My constructive suggestion is this: Follow steps 1, 2, and 3 above. That will teach you how to use best practice in moderation, and that will give you the best all-around design.
If you are truly worried, you can tell your compiler to inline the constructors. This optimization step should leave you with clean code and clean execution.
These 2 bits of code are identical:
Point x;
int l=x.getLength();
int l=GetLength(x);
given that the class Point has a non-virtual method getLength(). The first invocation actually calls int getLength(Point &this), an identical signature as the one we wrote in our second example. (*)
This of course wouldn't apply if the methods you're calling are virtual, since everything would go through an extra level of indirection (something akin to the C-style int l=x->lpvtbl->getLength(x)), not to mention that instead of 2 int's for every pixel you'd actually have 3, the extra one being that pointer to the virtual table.
(*) this isn't exactly true, the "this" pointer is passed through one of the cpu registers instead of through the stack, but the mechanism could have easily worked either way.
First: do not optimize prematurely.
Second: clean code is easier to maintain than optimized code.
Methods for classes have the hidden this pointer, but you should not worry about it. Most of the time the compiler tries to pass it via register.
Inheritance and virtual function introduce indirections in the appropriate calls (inheritance = constructor / destructor call, virual function - every function call of this function).
Short:
Objects you don't create/destroy often can have virtual methods, inheritance and so on as long as it benefits the design.

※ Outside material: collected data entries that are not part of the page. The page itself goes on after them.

(** C26: the properties are refused exactly for more than seven planes or for a named plane of
    more than four components, and then the slot is as it was; otherwise they list each named
    plane with as many components as it names, and one page-long range for each page of a
    guest-backed surface, and the slot has the base offset. *)
Theorem surface_spec_refusals page d slot : typed d ->
  match surface_spec page d slot with
  | (None, slot') =>
      slot' = slot /\ (MAX_PLANES < b2_plane_count (d2_base d) \/
        Exists (fun p => MAX_COMPONENTS < pl2_component_count p) (named_planes d))
  | (Some spec, slot') =>
      b2_plane_count (d2_base d) <= MAX_PLANES /\
      Forall (fun p => pl2_component_count p <= MAX_COMPONENTS) (named_planes d) /\
      Forall2 (fun p s => Z.of_nat (List.length (ps_components s)) = pl2_component_count p)
        (named_planes d) (default [] (planes spec)) /\
      client_address_ranges spec =
        (if slot_host_only slot then None
         else Some (map (fun a => (a, page)) (take (Z.to_nat (slot_page_count slot)) (slot_pages slot)))) /\
      slot' = with_base_offset (b2_offset (d2_base d)) slot
  end.
Proof.
  intros (Tb&Hl&Tp). unfold surface_spec, spec_planes, named_planes, plane_specs.
  destruct (tb_bytes _ Tb) as (_&_&Hc&_). revert Hc Tp Hl.
  generalize (b2_plane_count (d2_base d)) (d2_planes d). intros n ps Hn Tp Hl.
  assert (Forall typed_plane2 (take (Z.to_nat n) ps)) as Ht by by apply Forall_take.
  case_if; [subst n; simpl; split_and!; [done|constructor..|done|done]|].
  case_if; [split; [done|by left]|].
  destruct (mapM plane_spec (take (Z.to_nat n) ps)) as [l|] eqn:E.
  - apply mapM_Some_1 in E. split_and!; [lia| | |done|done].
    + eapply Forall2_Forall_l; [exact E|]. apply Forall_true. intros s p Hs.
      destruct (Z.le_gt_cases (pl2_component_count p) MAX_COMPONENTS) as [|Hg]; [done|].
      apply plane_spec_refused in Hg. by rewrite Hg in Hs.
    + simpl. clear -E Ht. induction E; [constructor|]. apply Forall_cons in Ht as [? ?].
      constructor; [by apply plane_spec_components|by apply IHE].
  - split; [done|]. right. apply mapM_None_1 in E. eapply Exists_impl; [exact E|].
    intros p Hp. by apply plane_spec_refused.
Qed.
(* ===== verification/SurfaceFacts.v ===== *)
(** * SurfaceFacts: what the IOSurface device keeps and does
    (the device of [Surfaces], src/crates/reims-vgpu-core/src/iosurface/)

    The well-formedness that every register write, turn of the ring, retain, teardown and write
    of the guest's keeps; the limit on host-only memory; the ring run to its end; a map undone
    by its unmap; and the faults after the teardown. The properties end the file, each with a
    run of a device with one host-only surface. *)

From S2P Require Import Prelude Num MemoryKinds GuestRecords GuestPtr MemoryMap.
From S2P Require Import SurfaceDescriptor SurfaceWalk Surfaces.
From stdpp Require Import relations.
Open Scope Z_scope.

Module SurfaceFacts.
Import SurfaceDescriptor SurfaceWalk Surfaces.

(** ** What every step keeps *)

(** A slot's bytes of host-only memory, and all the slots'. *)
Definition bytes_of (page : Z) (s : SurfaceSlot) : Z :=
  if is_some (slot_surface s) && slot_host_only s then slot_page_count s * page else 0.
Definition total (page : Z) (l : list SurfaceSlot) : Z :=
  fold_right (fun s n => bytes_of page s + n) 0 l.

(** How many interrupts the device raised. *)
Fixpoint raised (cs : list Call) : nat :=
  match cs with
  | [] => 0
  | RaiseInterrupt _ :: cs => S (raised cs)
  | _ :: cs => raised cs
  end.

Lemma total_insert page l : forall i old new, l !! i = Some old ->
  total page (<[i := new]> l) = total page l - bytes_of page old + bytes_of page new.
Proof.
  induction l as [|s l IH]; intros [|i] old new H; simpl in *; [done..| |].
  - injection H as ->. lia.
  - rewrite (IH i old) by done. lia.
Qed.
Lemma total_replicate page n : total page (replicate n empty_slot) = 0.
Proof. induction n; simpl; [done|]. by rewrite IHn. Qed.

Section Facts.
Context {P : Surfaces} {target : GuestRecords.Target}.
Context (answers : list MemoryMap.VmCall -> MemoryMap.VmCall -> bool)
        (allocates : list MemoryMap.VmCall -> Z -> option Z).
Context (page shift : Z) (page_shift : page = 2 ^ shift) (shift_range : 12 <= shift <= 16).
Local Abbreviation M := (Run State IoReturn sdeath).

Lemma page_range : 4096 <= page <= 65536.
Proof using page_shift shift_range.
  rewrite page_shift. split.
  - change 4096 with (2 ^ 12). apply Z.pow_le_mono_r; lia.
  - change 65536 with (2 ^ 16). apply Z.pow_le_mono_r; lia.
Qed.

(** No loop of the model's runs out. *)
Definition alive (d : sdeath) : Prop := d <> OutOfFuel.

(** A surface's slot: as many pages as it counts, or none for a host-only one. *)
Definition slot_ok (s : SurfaceSlot) : Prop :=
  match slot_surface s with
  | None => slot_pages s = []
  | Some _ =>
      0 <= slot_page_count s /\ slot_page_count s * page < M64 /\
      (if slot_host_only s then slot_pages s = []
       else Z.of_nat (length (slot_pages s)) = slot_page_count s)
  end.

(** The platform refuses an IOSurface of 2^63 bytes or more. *)
Definition creates_bounded : Prop := forall spec cs surface,
  create_surface spec cs = Some surface -> alloc_size spec < 2 ^ 63.

(** The pointers of the table and of the cached pages, and the mappings behind them: while the
    device has its memory map, each other's; after the teardown, pointers into what it
    unmapped. *)
Definition backed (p : option Z) (m : option MemoryMap.Mapping) : Prop :=
  p = MemoryMap.m_address <$> m /\ forall x, m = Some x -> MemoryMap.m_length x = page.
Definition stale (ranges : list (Z * Z)) (p : option Z) (m : option MemoryMap.Mapping) : Prop :=
  m = None /\ forall a, p = Some a -> (a, page) ∈ ranges.
Definition behind (m : Mappings) (p : option Z) (x : option MemoryMap.Mapping) : Prop :=
  match memory_map m with Some _ => backed p x | None => stale (unmapped m) p x end.

Record device_ok (enable : Z) (q : QueueState) (m : Mappings) : Prop := {
  ok_slots : length (slots q) = Z.to_nat MAPPING_ID_COUNT /\ Forall slot_ok (slots q);
  ok_bytes : host_only_bytes q = total page (slots q) mod M64;
  ok_limit : creates_bounded -> total page (slots q) <= HOST_ONLY_LIMIT;
  ok_table_len : table_len q = page / TABLE_ENTRY_SIZE;
  ok_per_page : descriptors_per_page q = page / form_size (form_of enable);
  ok_pages : length (pages q) = PAGE_SLOTS /\ length (m_pages m) = PAGE_SLOTS;
  ok_table : behind m (table q) (m_table m);
  ok_cached : Forall2 (behind m) (pages q) (m_pages m);
  ok_ring : memory_map m = None -> m_ring m = None;
}.
Definition ok (s : State) : Prop := device_ok (desc_enable (regs s)) (queue s) (maps s).
(** What the host's own list says. *)
Definition offered {E} (caps : DeviceCaps E) (snapshot : DeviceInfoSnapshot) : Z -> option Z :=
  wanted (pair_of <$> host_pairs caps snapshot).
Lemma offered_pairs {E} (caps : DeviceCaps E) snapshot k v :
  offered caps snapshot k = Some v <-> (k, v) ∈ info_pairs caps snapshot.
Proof.
  unfold offered, host_pairs. rewrite fmap_app. apply wanted_pairs.
  - apply info_keys_nodup.
  - apply list.Forall_forall. intros [j w] Hj. apply info_keys_in, host_keys_range in Hj. simpl. lia.
  - right. by eexists _, _.
Qed.

Lemma told_all {E} (caps : DeviceCaps E) snapshot :
  told HOST_INFO_MAX_KEY HOST_INFO_PAIRS (host_pairs caps snapshot) =
    pair_of <$> host_pairs caps snapshot.
Proof.
  unfold told. rewrite host_filter by done. rewrite take_ge; [done|]. unfold host_pairs.
  rewrite length_app. pose proof (info_length caps snapshot). simpl length. unfold HOST_INFO_PAIRS. lia.
Qed.
Lemma wanted_app_zero l r k : wanted (l ++ [MkKeyValuePair 0 0]) k = wanted (l ++ MkKeyValuePair 0 0 :: r) k.
Proof. induction l as [|p l IH]; simpl; [done|]. by rewrite IH. Qed.
Lemma all_read_zero l r : all_read (l ++ [MkKeyValuePair 0 0]) = all_read (l ++ MkKeyValuePair 0 0 :: r).
Proof. induction l as [|p l IH]; simpl; [done|]. by rewrite IH. Qed.
Lemma host_read {E} (caps : DeviceCaps E) snapshot : exists i,
  read_device_info (E := E) (in_array (pair_of <$> host_pairs caps snapshot)) = Ret i /\
  holds i (offered caps snapshot).
Proof.
  assert (exists r, in_array (pair_of <$> host_pairs caps snapshot) =
    (pair_of <$> info_pairs caps snapshot) ++ MkKeyValuePair 0 0 :: r /\ unsigned_keys r) as (r&Hr&Hu).
  { unfold in_array, host_pairs. rewrite fmap_app, <- app_assoc. simpl app.
    pose proof (info_length caps snapshot). rewrite take_app_ge by (rewrite length_fmap; unfold HOST_INFO_PAIRS; lia).
    assert (exists m, (Z.to_nat HOST_INFO_PAIRS - length (pair_of <$> info_pairs caps snapshot))%nat
      = S m) as [m ->].
    { rewrite length_fmap. exists (45 - length (info_pairs caps snapshot))%nat.
      unfold HOST_INFO_PAIRS. lia. }
    eexists. split; [reflexivity|]. by apply Forall_take, Forall_replicate. }
  assert (unsigned_keys (in_array (pair_of <$> host_pairs caps snapshot))) as Hall.
  { rewrite Hr. apply Forall_app_2; [|by constructor]. apply Forall_fmap, list.Forall_forall.
    intros [k v] Hk. apply info_keys_in, host_keys_range in Hk. simpl. lia. }
  pose proof (read_spec (E := E) _ Hall) as H. destruct (read_device_info _) as [i|e|d]; [|done|].
  - exists i. split; [done|]. destruct H as [_ H]. eapply holds_ext; [exact H|]. intros k _.
    rewrite Hr. unfold offered, host_pairs. rewrite fmap_app. symmetry. apply wanted_app_zero.
  - exfalso. destruct H as [H _]. revert H. rewrite Hr, <- all_read_zero.
    assert (forall l : list (Z * Z), Forall (fun p => 0 < p.1 < 45 /\ p.1 <> 43) l ->
      all_read ((pair_of <$> l) ++ [MkKeyValuePair 0 0]) = true) as Hl.
    { induction 1 as [|[k v] l [Hk Hne] _ IH]; [done|]. simpl in *.
      change (list_fmap _ _ pair_of l) with (pair_of <$> l). rewrite IH.
      rewrite (proj2 (Z.eqb_neq k 43)), (proj2 (Z.ltb_lt k 45)) by lia. by rewrite orb_true_r. }
    rewrite Hl; [done|]. apply list.Forall_forall. intros [k v] Hk. by apply info_keys_in, host_keys_range in Hk.
Qed.

Lemma written {E} on (caps : DeviceCaps E) snapshot mk mc : quiet_caps caps ->
  write_device_info on caps snapshot mk mc [] = Ret (tt, told mk mc (host_pairs caps snapshot)).
Proof.
  intros Hq. pose proof (writes_info caps snapshot on mk mc Hq []) as Hw. revert Hw.
  unfold told at 1. rewrite list.filter_nil, take_nil. done.
Qed.
Lemma check_eq {E} (caps : DeviceCaps E) snapshot guest_pairs : quiet_caps caps ->
  exists host, holds host (offered caps snapshot) /\
  check_capabilities caps snapshot guest_pairs =
    (guest ← read_device_info guest_pairs; Ret (host_provides host guest)).
Proof.
  intros Hq. destruct (host_read caps snapshot) as (i&Hr&Hi). exists i. split; [done|].
  unfold check_capabilities.
  rewrite written, told_all by done. simpl. by rewrite Hr.
Qed.

(** What is written of the host's pairs: some of them, then the terminator or nothing. *)
Lemma told_shape {E} (caps : DeviceCaps E) snapshot mk mc : exists l tail,
  told mk mc (host_pairs caps snapshot) = (pair_of <$> l) ++ tail /\
  l `sublist_of` info_pairs caps snapshot /\
  l = take (Z.to_nat mc) (filter (fun p : Z * Z => p.1 < mk) (info_pairs caps snapshot)) /\
  tail = if (0 <? mk) && (Z.of_nat (length
      (filter (fun p : Z * Z => p.1 < mk) (info_pairs caps snapshot))) <? mc)
    then [MkKeyValuePair 0 0] else [].
Proof.
  set (l := filter _ _). exists (take (Z.to_nat mc) l). eexists. split; [|split; [|split; reflexivity]].
  - unfold told, host_pairs. rewrite list.filter_app. fold l. rewrite take_app, fmap_app. f_equal.
    rewrite list.filter_cons, list.filter_nil. simpl fst. destruct (decide (0 < mk)) as [H|H].
    + rewrite (proj2 (Z.ltb_lt _ _) H). simpl andb. destruct (Z.ltb_spec (Z.of_nat (length l)) mc).
      * destruct (Z.to_nat mc - length l)%nat eqn:En; [lia|]. simpl. by rewrite take_nil.
      * replace (Z.to_nat mc - length l)%nat with 0%nat by lia. done.
    + rewrite (proj2 (Z.ltb_ge _ _)) by lia. by rewrite take_nil.
  - etrans; [apply sublist_take|]. apply sublist_filter.
Qed.

(** [and-not] of a word and itself is zero. *)
Lemma land_not32 v : u32 v -> Z.land v (not32 v) = 0.
Proof.
  intros Hv. replace (not32 v) with (Z.land (Z.lnot v) (Z.ones 32)).
  - by rewrite Z.land_assoc, Z.land_lnot_diag.
  - rewrite Z.land_ones by lia. unfold not32, Z.lnot. symmetry.
    apply (Z.mod_unique_pos _ _ (-1)); unfold M32 in *; lia.
Qed.

(** A host meets its own values. *)
Lemma own_satisfied k v : u32 v -> satisfied k (Some v) v = true.
Proof.
  intros Hv. unfold satisfied. rewrite land_not32, Z.land_0_l, Z.leb_refl by done. by repeat case_match.
Qed.

Lemma info_word {E} (caps : DeviceCaps E) snapshot k v : (k, v) ∈ info_pairs caps snapshot -> u32 v.
Proof.
  intros H. pose proof (info_values caps snapshot) as Hw. unfold word_values in Hw.
  rewrite list.Forall_forall in Hw. by apply (Hw (k, v)).
Qed.

Lemma all_read_told l tail : Forall (fun p : Z * Z => 0 < p.1 < 45 /\ p.1 <> 43) l ->
  all_read tail = true -> all_read ((pair_of <$> l) ++ tail) = true.
Proof.
  intros Hl Ht. induction Hl as [|[k v] l [Hk Hne] _ IH]; simpl in *; [done|].
  change (list_fmap _ _ pair_of l) with (pair_of <$> l). rewrite IH.
  rewrite (proj2 (Z.eqb_neq k 43)), (proj2 (Z.ltb_lt k 45)) by lia. by rewrite orb_true_r.
Qed.
Lemma sublist_keys (l l' : list (Z * Z)) : l `sublist_of` l' -> l.*1 `sublist_of` l'.*1.
Proof. induction 1; simpl; by constructor. Qed.
(** Some of the host's pairs, up to the end or a terminator, read back. *)
Definition ended (tail : list KeyValuePair) : Prop := tail = [] \/ tail = [MkKeyValuePair 0 0].
Lemma listed_read {E} (caps : DeviceCaps E) snapshot l tail :
  l `sublist_of` info_pairs caps snapshot -> ended tail ->
  let t := (pair_of <$> l) ++ tail in
  unsigned_keys t /\ all_read t = true /\
  forall k v, wanted t k = Some v -> (k, v) ∈ info_pairs caps snapshot.
Proof.
  intros Hs Ht. simpl.
  assert (Forall (fun p : Z * Z => 0 < p.1 < 45 /\ p.1 <> 43) l) as Hl.
  { apply list.Forall_forall. intros [k v] Hp. apply host_keys_range.
    apply (info_keys_in caps snapshot k v). by eapply elem_of_sublist. }
  split; [|split].
  - apply Forall_app_2; [|destruct Ht as [->| ->]; by repeat constructor].
    apply Forall_fmap. eapply list.Forall_impl; [exact Hl|]. intros [k v]. simpl. lia.
  - apply all_read_told; [done|]. by destruct Ht as [->| ->].
  - intros k v Hv. eapply elem_of_sublist; [|exact Hs].
    apply (wanted_pairs l tail); [| | |exact Hv].
    + eapply sublist_NoDup; [apply (info_keys_nodup caps snapshot)|by apply sublist_keys].
    + eapply list.Forall_impl; [exact Hl|]. intros [j w]. simpl. lia.
    + destruct Ht as [->| ->]; [by left|]. right. by eexists _, _.
Qed.
Lemma listed_accepted {E} (caps : DeviceCaps E) snapshot l tail : quiet_caps caps ->
  l `sublist_of` info_pairs caps snapshot -> ended tail ->
  check_capabilities caps snapshot ((pair_of <$> l) ++ tail) = Ret true.
Proof.
  intros Hq Hs Ht. destruct (listed_read caps snapshot l tail Hs Ht) as (Hu&Ha&Hw).
  set (t := (pair_of <$> l) ++ tail) in *. destruct (check_eq caps snapshot t Hq) as (host&Hh&->).
  pose proof (read_spec (E := E) t Hu) as H.
  destruct (read_device_info t) as [guest|e|d]; simpl; [|done|naive_solver congruence].
  destruct H as [_ Hg]. f_equal. apply (provides_is host guest _ _ Hh Hg).
  apply list.Forall_forall. intros k _ v Hv. apply Hw in Hv.
  rewrite (proj2 (offered_pairs caps snapshot k v) Hv). apply own_satisfied. by eapply info_word.
Qed.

Objects you create/destroy often should be small (few data members) and should not have many virtual methods (best would be none at all - performance wise).
try to inline small methods/constructor. This will reduce the overhead.
Go for a clean design and refactor if you don't reach the desired performance.
There is a different discussion about classes having large or small interfaces (for example in one of Scott Meyers (More) Effective C++ Books - he opts for minimal interface). But this has nothing to do with performance.
I agree with the above comments wrt:performance and class layout, and would like to add a comment not yet stated about design.
It feels to me like you're over-using your Point class beyond it's real Design scope. Sure, it can be used that way but should it?
In past work in computer games I've often been faced by similar situations, and usually the best end result has been that when doing specialized processing (e.g. image processing) having a specialized code set for that which work on differently laid-out buffers has been more efficient.
This also allows you to performance optimize for the case that matters, in a more clean way, without making base code less maintainable.
In theory, I'm sure that there is a crafty way of using a complex combination of template code, concrete class design, etc., and getting nearly the same run-time efficiency ... but I am usually unwilling to make the complexity-of-implementation trade.
Member functions are not copied along with the object. Only data fields contribute to the size of the object.
I have created the same point class as you except it is a template class and all functions are inline. I expect to see performance increase not decrease by this. However, an image of size 800x600 will have 480k pixels and its memory print will be close to 4M without any color information. Not just memory but also initializing 480k object will take too much time. Therefore, I think its not a good idea in that case. However, if you use this class to transform position of an image, or use it for graphic primitives (lines, curves, circles, etc.)